Data shown START

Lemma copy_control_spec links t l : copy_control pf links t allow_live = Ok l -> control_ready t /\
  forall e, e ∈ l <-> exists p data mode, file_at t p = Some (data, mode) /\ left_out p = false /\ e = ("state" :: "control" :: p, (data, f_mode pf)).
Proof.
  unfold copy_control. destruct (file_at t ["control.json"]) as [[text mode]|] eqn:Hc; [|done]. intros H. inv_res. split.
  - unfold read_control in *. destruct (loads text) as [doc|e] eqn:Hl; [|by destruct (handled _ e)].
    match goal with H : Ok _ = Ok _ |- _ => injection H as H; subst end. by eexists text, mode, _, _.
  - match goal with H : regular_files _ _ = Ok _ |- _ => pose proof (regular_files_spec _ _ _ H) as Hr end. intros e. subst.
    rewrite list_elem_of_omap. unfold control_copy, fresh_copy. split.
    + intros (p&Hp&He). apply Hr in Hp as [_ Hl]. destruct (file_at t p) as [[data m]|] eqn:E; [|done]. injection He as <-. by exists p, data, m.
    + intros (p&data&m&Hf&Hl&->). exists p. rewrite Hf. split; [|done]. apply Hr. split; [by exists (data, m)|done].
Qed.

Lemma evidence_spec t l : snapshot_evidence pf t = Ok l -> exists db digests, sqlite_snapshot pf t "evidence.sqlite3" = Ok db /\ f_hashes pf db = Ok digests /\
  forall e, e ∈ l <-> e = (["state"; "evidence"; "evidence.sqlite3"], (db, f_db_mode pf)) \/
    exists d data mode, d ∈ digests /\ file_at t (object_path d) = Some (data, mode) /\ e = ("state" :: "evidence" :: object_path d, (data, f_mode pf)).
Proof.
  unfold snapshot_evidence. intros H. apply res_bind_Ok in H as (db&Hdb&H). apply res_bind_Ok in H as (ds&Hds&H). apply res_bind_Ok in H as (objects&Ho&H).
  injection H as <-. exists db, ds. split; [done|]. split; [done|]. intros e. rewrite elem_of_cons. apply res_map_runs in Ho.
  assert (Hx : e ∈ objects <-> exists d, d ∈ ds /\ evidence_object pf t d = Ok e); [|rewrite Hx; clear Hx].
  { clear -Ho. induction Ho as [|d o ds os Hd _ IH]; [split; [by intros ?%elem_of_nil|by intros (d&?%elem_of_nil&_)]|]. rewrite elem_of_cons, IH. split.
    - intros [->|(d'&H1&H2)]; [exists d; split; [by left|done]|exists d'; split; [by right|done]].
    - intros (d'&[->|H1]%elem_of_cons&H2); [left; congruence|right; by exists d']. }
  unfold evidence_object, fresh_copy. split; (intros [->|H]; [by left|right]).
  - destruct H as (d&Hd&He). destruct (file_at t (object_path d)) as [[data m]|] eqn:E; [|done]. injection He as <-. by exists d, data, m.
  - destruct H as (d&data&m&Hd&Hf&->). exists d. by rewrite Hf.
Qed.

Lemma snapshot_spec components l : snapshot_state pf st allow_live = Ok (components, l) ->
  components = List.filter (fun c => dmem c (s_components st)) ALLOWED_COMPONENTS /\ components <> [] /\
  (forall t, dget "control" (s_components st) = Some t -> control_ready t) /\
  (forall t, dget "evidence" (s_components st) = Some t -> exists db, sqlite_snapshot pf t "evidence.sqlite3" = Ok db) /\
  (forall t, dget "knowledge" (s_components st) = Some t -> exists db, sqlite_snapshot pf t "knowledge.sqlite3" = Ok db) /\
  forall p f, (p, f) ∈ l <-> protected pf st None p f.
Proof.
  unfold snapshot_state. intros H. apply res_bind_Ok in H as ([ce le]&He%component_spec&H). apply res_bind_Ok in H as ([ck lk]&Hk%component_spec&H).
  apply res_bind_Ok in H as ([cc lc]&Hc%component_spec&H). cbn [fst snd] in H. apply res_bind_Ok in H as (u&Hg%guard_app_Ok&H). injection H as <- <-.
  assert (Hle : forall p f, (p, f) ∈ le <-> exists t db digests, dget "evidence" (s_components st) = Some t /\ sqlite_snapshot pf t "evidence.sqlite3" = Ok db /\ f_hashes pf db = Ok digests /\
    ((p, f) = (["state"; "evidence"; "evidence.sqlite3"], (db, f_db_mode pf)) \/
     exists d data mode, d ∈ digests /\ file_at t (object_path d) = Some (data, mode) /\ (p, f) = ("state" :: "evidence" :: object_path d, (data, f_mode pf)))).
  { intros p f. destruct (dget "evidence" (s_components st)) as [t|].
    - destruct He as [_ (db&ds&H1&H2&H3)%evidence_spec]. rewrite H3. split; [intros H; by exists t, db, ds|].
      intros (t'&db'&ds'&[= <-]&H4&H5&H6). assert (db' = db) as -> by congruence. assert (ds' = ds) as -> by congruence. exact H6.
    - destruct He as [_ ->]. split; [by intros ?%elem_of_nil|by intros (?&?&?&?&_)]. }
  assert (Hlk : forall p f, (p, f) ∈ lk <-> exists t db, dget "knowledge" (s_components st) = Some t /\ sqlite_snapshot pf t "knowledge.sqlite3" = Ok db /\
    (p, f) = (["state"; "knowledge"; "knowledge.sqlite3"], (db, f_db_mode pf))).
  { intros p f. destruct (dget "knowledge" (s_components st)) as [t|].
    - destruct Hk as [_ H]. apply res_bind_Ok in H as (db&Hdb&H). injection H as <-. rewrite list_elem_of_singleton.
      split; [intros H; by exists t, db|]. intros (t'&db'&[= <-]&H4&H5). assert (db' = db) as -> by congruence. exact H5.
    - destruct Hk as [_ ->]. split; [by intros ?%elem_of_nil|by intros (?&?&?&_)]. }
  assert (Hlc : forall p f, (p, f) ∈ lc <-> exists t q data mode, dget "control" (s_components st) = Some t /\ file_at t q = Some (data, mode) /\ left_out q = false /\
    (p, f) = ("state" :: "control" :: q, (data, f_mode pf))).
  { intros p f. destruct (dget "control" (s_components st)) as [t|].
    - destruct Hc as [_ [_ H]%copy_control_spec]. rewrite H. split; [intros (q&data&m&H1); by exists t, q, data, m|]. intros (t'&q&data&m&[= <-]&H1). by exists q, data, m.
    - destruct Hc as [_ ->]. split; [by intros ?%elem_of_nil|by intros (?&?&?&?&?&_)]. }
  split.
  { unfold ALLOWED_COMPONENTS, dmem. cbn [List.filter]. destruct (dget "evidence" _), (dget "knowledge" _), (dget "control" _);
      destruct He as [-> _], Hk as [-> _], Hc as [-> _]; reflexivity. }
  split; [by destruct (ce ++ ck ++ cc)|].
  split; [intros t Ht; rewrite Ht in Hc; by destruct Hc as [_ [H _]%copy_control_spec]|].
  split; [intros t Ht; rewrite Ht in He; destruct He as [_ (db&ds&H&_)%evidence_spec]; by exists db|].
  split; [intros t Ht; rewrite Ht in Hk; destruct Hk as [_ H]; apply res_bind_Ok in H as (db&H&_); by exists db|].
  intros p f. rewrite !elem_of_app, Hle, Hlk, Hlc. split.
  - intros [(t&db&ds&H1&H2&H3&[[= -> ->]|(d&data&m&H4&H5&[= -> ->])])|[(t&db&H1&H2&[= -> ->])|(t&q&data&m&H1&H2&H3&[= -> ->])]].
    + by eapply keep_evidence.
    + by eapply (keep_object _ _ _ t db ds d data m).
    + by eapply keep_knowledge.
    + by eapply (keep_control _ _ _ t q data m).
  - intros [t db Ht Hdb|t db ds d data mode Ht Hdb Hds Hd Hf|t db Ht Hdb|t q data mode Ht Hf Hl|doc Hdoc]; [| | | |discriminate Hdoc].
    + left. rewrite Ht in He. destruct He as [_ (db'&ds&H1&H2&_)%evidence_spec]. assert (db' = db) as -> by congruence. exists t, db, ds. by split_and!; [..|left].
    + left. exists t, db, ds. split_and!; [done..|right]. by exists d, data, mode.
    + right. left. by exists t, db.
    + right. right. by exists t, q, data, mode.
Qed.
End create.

Data shown END

> _Instructions for the task_: A copy of each line in the data above that holds the string "Lemma" is needed.

> _Response to this task_:
Lemma copy_control_spec links t l : copy_control pf links t allow_live = Ok l -> control_ready t /\
Lemma evidence_spec t l : snapshot_evidence pf t = Ok l -> exists db digests, sqlite_snapshot pf t "evidence.sqlite3" = Ok db /\ f_hashes pf db = Ok digests /\
Lemma snapshot_spec components l : snapshot_state pf st allow_live = Ok (components, l) ->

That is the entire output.